*** Opening of SUPPLIED INFORMATION ***

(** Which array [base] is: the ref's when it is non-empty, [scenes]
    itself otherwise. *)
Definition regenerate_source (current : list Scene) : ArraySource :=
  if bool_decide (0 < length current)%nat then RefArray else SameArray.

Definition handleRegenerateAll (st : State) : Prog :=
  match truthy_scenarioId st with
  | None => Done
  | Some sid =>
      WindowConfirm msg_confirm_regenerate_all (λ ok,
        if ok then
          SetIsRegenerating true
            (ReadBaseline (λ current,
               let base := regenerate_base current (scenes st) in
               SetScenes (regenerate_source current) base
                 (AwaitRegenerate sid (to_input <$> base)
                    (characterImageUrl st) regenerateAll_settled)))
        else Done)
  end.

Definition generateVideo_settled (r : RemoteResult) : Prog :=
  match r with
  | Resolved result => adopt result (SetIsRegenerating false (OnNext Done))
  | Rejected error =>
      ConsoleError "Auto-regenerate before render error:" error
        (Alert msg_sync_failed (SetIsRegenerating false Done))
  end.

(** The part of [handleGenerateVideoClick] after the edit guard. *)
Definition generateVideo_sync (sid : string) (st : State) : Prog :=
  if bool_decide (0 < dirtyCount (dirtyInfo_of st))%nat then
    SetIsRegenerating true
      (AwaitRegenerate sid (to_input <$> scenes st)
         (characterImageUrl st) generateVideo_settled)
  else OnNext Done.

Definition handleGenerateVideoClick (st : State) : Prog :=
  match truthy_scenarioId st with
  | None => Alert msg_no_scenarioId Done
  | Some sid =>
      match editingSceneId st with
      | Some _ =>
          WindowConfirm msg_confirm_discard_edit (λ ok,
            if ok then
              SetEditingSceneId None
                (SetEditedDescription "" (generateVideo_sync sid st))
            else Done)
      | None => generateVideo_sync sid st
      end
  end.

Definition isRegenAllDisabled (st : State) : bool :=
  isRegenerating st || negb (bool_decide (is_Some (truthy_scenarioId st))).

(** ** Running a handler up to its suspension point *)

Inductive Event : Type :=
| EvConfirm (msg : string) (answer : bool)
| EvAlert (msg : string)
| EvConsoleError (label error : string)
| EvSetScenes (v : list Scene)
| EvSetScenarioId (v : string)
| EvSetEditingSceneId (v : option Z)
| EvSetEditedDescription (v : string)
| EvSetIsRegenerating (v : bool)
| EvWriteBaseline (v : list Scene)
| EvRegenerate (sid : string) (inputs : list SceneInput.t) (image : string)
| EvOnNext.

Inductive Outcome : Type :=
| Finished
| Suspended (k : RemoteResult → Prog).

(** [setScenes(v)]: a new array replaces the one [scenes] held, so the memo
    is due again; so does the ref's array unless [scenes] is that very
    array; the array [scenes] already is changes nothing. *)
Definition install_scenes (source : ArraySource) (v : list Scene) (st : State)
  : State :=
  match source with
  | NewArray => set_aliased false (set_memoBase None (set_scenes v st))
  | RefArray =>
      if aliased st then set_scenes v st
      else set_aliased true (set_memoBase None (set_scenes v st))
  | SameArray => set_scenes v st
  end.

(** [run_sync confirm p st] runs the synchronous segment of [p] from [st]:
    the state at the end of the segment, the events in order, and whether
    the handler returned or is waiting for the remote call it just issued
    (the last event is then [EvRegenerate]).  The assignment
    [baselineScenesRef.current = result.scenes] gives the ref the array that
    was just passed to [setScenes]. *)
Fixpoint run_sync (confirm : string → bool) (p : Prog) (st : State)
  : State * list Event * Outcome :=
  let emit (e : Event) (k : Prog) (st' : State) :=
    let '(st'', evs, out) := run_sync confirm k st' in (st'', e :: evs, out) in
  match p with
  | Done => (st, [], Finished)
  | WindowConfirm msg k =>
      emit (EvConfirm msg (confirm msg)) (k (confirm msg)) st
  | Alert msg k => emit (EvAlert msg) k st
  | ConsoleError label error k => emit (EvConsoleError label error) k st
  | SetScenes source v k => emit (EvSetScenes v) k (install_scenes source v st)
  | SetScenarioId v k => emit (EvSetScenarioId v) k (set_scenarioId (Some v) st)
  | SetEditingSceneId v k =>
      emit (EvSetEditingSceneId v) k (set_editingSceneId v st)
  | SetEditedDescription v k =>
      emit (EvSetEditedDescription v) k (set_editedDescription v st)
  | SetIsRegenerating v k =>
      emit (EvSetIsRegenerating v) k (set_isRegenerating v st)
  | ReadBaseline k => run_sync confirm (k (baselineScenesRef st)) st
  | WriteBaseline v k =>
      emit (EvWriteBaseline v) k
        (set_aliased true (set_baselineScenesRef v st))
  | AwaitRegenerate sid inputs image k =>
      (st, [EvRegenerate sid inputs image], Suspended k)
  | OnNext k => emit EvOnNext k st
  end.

*** Close of SUPPLIED INFORMATION ***

== YOUR INSTRUCTIONS ==
Above are some records. Copy each of their lines that holds the string "with".

== YOUR SOLUTION ==
  match truthy_scenarioId st with
  match r with
  match truthy_scenarioId st with
      match editingSceneId st with
  match source with
  match p with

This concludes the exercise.